Fünf Jahre weniger für Männer

Auch das Bundesgesundheitsministerium, das den Kongress gemeinsam mit der BZgA veranstaltet hat, will das Gesundheitsverhalten von Jungen und Männern noch stärker in den Fokus rücken. Bereits die um fünf Jahre geringere Lebenserwartung von Männern gegenüber Frauen zeige, "dass großer Handlungsbedarf besteht", erklärte Ulrike Flach (FDP), Parlamentarische Staatssekretärin im Bundesgesundheitsministerium. 

Viele fühlen sich gesund, sind es aber nicht

Der SPD-Gesundheitsexperte Karl Lauterbach forderte, besonders für Männer aus sozial schwachen Schichten müsse mehr getan werden. "Viele Männer glauben, wenn sie sich recht gut fühlen, sind sie gesund", sagte Lauterbach im ARD-"Morgenmagazin". Das sei aber häufig nicht der Fall. Er kritisierte, im von der Bundesregierung geplanten neuen Vorbeugegesetz werde das Thema Männergesundheit zu wenig berücksichtigt. Andere Länder seien hier schon deutlich weiter.

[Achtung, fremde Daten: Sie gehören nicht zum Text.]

(** C2, as stated, fails: for two days with a contribution and a
    missing calendar day between them, a longest run of consecutive
    calendar days with at least one contribution each has length 1, and
    the longest streak that [computeStreaks] returns is 2. *)
Lemma C2_gap_does_not_end_streak :
  Spec.longest_calendar_streak gap_days 1 /\
  longestStreak (computeStreaks "2024-01-03" gap_days) = 2 /\
  ~ Spec.longest_calendar_streak gap_days
      (longestStreak (computeStreaks "2024-01-03" gap_days)).
Proof.
  assert (Hmax : forall m, Spec.calendar_streak gap_days m -> m <= 1).
  { intros m (run & Hrun & Hcons & Hlen).
    destruct run as [|a [|b run]]; simpl in Hlen; try lia.
    exfalso.
    inversion Hrun as [|? ? [Ha _] Hrun']; subst.
    inversion Hrun' as [|? ? [Hb _] _]; subst.
    destruct Hcons as [Hnext _].
    exact (gap_days_not_adjacent a b Ha Hb Hnext). }
  split; [|split].
  - split; [|exact Hmax].
    exists [mkDay "2024-01-01" 1]. split; [|split].
    + constructor; [|constructor].
      split; [left; reflexivity | simpl; lia].
    + exact I.
    + reflexivity.
  - reflexivity.
  - intros [H _]. apply Hmax in H.
    change (longestStreak (computeStreaks "2024-01-03" gap_days))
      with 2 in H. lia.
Qed.

(** C2, amended: for every day series, the longestStreak returned by
    [computeStreaks] is the length of a longest run of adjacent entries
    of the series arranged in date order in which every entry has count
    at least one. The dates of adjacent entries are not compared, so a
    gap in dates between two such entries does not end a streak. *)
Theorem C2_longest_run_of_adjacent_entries (today : string)
    (days : list Day) :
  exists sorted,
    Permutation sorted days /\ Spec.ascending sorted /\
    Spec.longest_run (fun d => 1 <= count d) sorted
      (longestStreak (computeStreaks today days)).
Proof.
  exists (JsArray.sort compareDays days). split; [|split].
  - apply sort_perm.
  - apply sort_ascending.
  - apply longestStreak_run.
Qed.

(** C3, as stated, fails: two arrangements of the same two entries, which
    have the same date and different counts, give different results. *)
Lemma C3_same_date_order_matters :
  Permutation twice_idle_first twice_idle_last /\
  computeStreaks "2024-01-02" twice_idle_first
    <> computeStreaks "2024-01-02" twice_idle_last.
Proof.
  split; [apply perm_swap|].
  intros H. apply (f_equal currentStreak) in H.
  vm_compute in H. discriminate.
Qed.

(** C3, amended: [computeStreaks] is permutation-invariant on series
    with at most one entry per date: two input lists that are
    permutations of each other and hold no date twice give the same
    StreakStats. *)
Theorem C3_permutation_invariant (today : string) (l1 l2 : list Day)
    (Hperm : Permutation l1 l2) (Huniq : Spec.unique_dates l1) :
  computeStreaks today l1 = computeStreaks today l2.
Proof.
  assert (Hsort : JsArray.sort compareDays l1 = JsArray.sort compareDays l2).
  { apply ascending_perm_eq; try apply sort_ascending.
    - eapply unique_dates_perm; [|exact Huniq].
      apply Permutation_sym, sort_perm.
    - eapply Permutation_trans; [apply sort_perm|].
      eapply Permutation_trans; [exact Hperm|].
      apply Permutation_sym, sort_perm. }
  unfold computeStreaks. rewrite Hsort. reflexivity.
Qed.

Lemma C3_permutation_invariant_witness :
  Permutation example_days (rev example_days) /\
  Spec.unique_dates example_days /\
  computeStreaks "2024-01-04" example_days
    = computeStreaks "2024-01-04" (rev example_days).
Proof.
  assert (Hp : Permutation example_days (rev example_days))
    by apply Permutation_rev.
  assert (Hu : Spec.unique_dates example_days).
  { unfold Spec.unique_dates. simpl.
    repeat constructor; simpl; intuition discriminate. }
  split; [exact Hp|]. split; [exact Hu|].
  apply (C3_permutation_invariant "2024-01-04" _ _ Hp Hu).
Defined.

(** C4: for every day series in date order with at most one entry per
    date (counts being non-negative integers), currentStreak is the
    number of trailing entries with nonzero count of the scanned
    entries, which are all entries without the last one exactly when
    its date is today's and its count is zero: these trailing entries
    are all nonzero and the entry before them, if any, has count zero. *)
Theorem C4_current_streak_trailing_run (today : string) (days : list Day)
    (Hsorted : Spec.ascending days)
    (Huniq : Spec.unique_dates days)
    (Hcount : Forall (fun d => 0 <= count d) days) :
  Spec.trailing_run (fun d => count d <> 0)
    (Spec.scanned today days)
    (currentStreak (computeStreaks today days)).
Proof.
  rewrite currentStreak_trail, (sort_ascending_id _ Hsorted).
  apply trailing_run_trail.
  intros d Hd.
  destruct (scanned_prefix today days) as (suf & Hsuf).
  rewrite Forall_forall in Hcount.
  assert (0 <= count d).
  { apply Hcount. rewrite Hsuf. apply in_or_app. left. exact Hd. }
  unfold contributed. rewrite Z.ltb_lt. lia.
Qed.

Lemma C4_current_streak_trailing_run_witness :
  Spec.ascending example_days_idle_today /\
  Spec.unique_dates example_days_idle_today /\
  Forall (fun d => 0 <= count d) example_days_idle_today /\
  Spec.trailing_run (fun d => count d <> 0)
    (Spec.scanned "2024-01-05" example_days_idle_today)
    (currentStreak (computeStreaks "2024-01-05" example_days_idle_today)).
Proof.
  assert (Hs : Spec.ascending example_days_idle_today)
    by (unfold Spec.ascending; simpl; repeat constructor).
  assert (Hu : Spec.unique_dates example_days_idle_today)
    by (unfold Spec.unique_dates; simpl;
        repeat constructor; simpl; intuition discriminate).
  assert (Hc : Forall (fun d => 0 <= count d) example_days_idle_today)
    by (simpl; repeat constructor; simpl; lia).
  split; [exact Hs|]. split; [exact Hu|]. split; [exact Hc|].
  exact (C4_current_streak_trailing_run "2024-01-05"
           example_days_idle_today Hs Hu Hc).
Defined.

(** C8: for every input day series, the StreakStats returned by
    [computeStreaks] has currentStreak <= longestStreak. *)
Theorem C8_current_le_longest (today : string) (days : list Day) :
  currentStreak (computeStreaks today days)
    <= longestStreak (computeStreaks today days).
Proof.
  rewrite currentStreak_trail.
  destruct (longestStreak_run today days) as [_ Hmax].
  set (sorted := JsArray.sort compareDays days) in *.
  destruct (scanned_prefix today sorted) as (suf & Hsuf).
  destruct (trail_suffix contributed (Spec.scanned today sorted))
    as (pre & Hpre).
  unfold trail. rewrite <- length_rev.
  apply Hmax.
  - exists pre, suf. rewrite app_assoc, <- Hpre. exact Hsuf.
  - apply (Forall_p_P contributed _ contributed_spec).
    apply Forall_rev, take_while_pass.
Qed.

End StreakProperties.

(* ================================================================== *)
(** ** Facts about Map *)
(* ================================================================== *)

Section MapFacts.
Context {V : Type}.
Implicit Types (m : JsMap.t V) (k : string) (v : V).

Lemma get_set_same k v m : JsMap.get k (JsMap.set k v m) = Some v.
Proof.
  induction m as [|[k' v'] m IH]; simpl.
  - rewrite String.eqb_refl. reflexivity.
  - destruct (String.eqb k k') eqn:E; simpl.
    + rewrite String.eqb_refl. reflexivity.
    + rewrite E. exact IH.
Qed.

Lemma get_set_other k k' v m :
  k' <> k -> JsMap.get k' (JsMap.set k v m) = JsMap.get k' m.
Proof.
  intros Hne. induction m as [|[k0 v0] m IH]; simpl.
  - apply String.eqb_neq in Hne. rewrite Hne. reflexivity.
  - destruct (String.eqb k k0) eqn:E; simpl.
    + apply String.eqb_eq in E. subst k0.
      apply String.eqb_neq in Hne. rewrite Hne. reflexivity.
    + rewrite IH. reflexivity.
Qed.

Lemma get_none_keys k m : JsMap.get k m = None <-> ~ In k (JsMap.keys m).
Proof.
  induction m as [|[k' v'] m IH]; simpl.
  - split; [intros _ [] | reflexivity].
  - destruct (String.eqb k k') eqn:E.
    + apply String.eqb_eq in E. subst. split; [discriminate|].
      intros H. exfalso. apply H. left. reflexivity.
    + apply String.eqb_neq in E. rewrite IH. split.
      * intros H [Hk|Hk]; [apply E; symmetry; exact Hk | apply H; exact Hk].
      * intros H Hk. apply H. right. exact Hk.
Qed.

Lemma keys_set k v m :
  JsMap.keys (JsMap.set k v m) =
  match JsMap.get k m with
  | Some _ => JsMap.keys m
  | None => JsMap.keys m ++ [k]
  end.
Proof.
  induction m as [|[k' v'] m IH]; simpl; [reflexivity|].
  destruct (String.eqb k k') eqn:E; simpl.
  - apply String.eqb_eq in E. subst. reflexivity.
  - rewrite IH. destruct (JsMap.get k m); reflexivity.
Qed.

Lemma keys_set_nodup k v m :
  NoDup (JsMap.keys m) -> NoDup (JsMap.keys (JsMap.set k v m)).
Proof.
  intros H. rewrite keys_set.
  destruct (JsMap.get k m) eqn:E; [exact H|].
  apply get_none_keys in E.
  apply (Permutation_NoDup (l := k :: JsMap.keys m)).
  - apply Permutation_cons_append.
  - constructor; assumption.
Qed.

Lemma in_get k v m :
  NoDup (JsMap.keys m) -> (In (k, v) m <-> JsMap.get k m = Some v).
Proof.
  induction m as [|[k' v'] m IH]; simpl; intros Hnd.
  - split; [intros [] | discriminate].
  - inversion Hnd as [|? ? Hk Hnd']; subst.
    destruct (String.eqb k k') eqn:E.
    + apply String.eqb_eq in E. subst k'. split.
      * intros [H|H]; [congruence|].
        exfalso. apply Hk. apply (in_map fst) in H. exact H.
      * intros H. left. congruence.
    + apply String.eqb_neq in E. rewrite <- (IH Hnd'). split.
      * intros [H|H]; [congruence | exact H].
      * intros H. right. exact H.
Qed.

Lemma in_values v m :
  NoDup (JsMap.keys m) ->
  (In v (JsMap.values m) <-> exists k, JsMap.get k m = Some v).
Proof.
  intros Hnd. unfold JsMap.values. rewrite in_map_iff. split.
  - intros ([k v'] & Hv & Hin). simpl in Hv. subst v'.
    exists k. apply in_get; assumption.
  - intros (k & Hk). exists (k, v). split; [reflexivity|].
    apply in_get; assumption.
Qed.

End MapFacts.

(* ================================================================== *)
(** ** De-duplication of the fetched days *)
(* ================================================================== *)

Section Dedup.
Import Streak.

Männer sollen besser informiert werden

Erst Ende 2010 - neun Jahre nach einem Frauengesundheitsbericht - erschien erstmals ein Deutscher Männergesundheitsbericht, herausgegeben von der Stiftung Männergesundheit und der Deutschen Gesellschaft für Mann und Gesundheit. Seit rund einem Jahr bietet zudem das "Männergesundheitsportal" der BZgA im Internet Informationen zu männerspezifischen Themen wie urologischen Erkrankungen, Alkohol, Sport und Vaterschaft.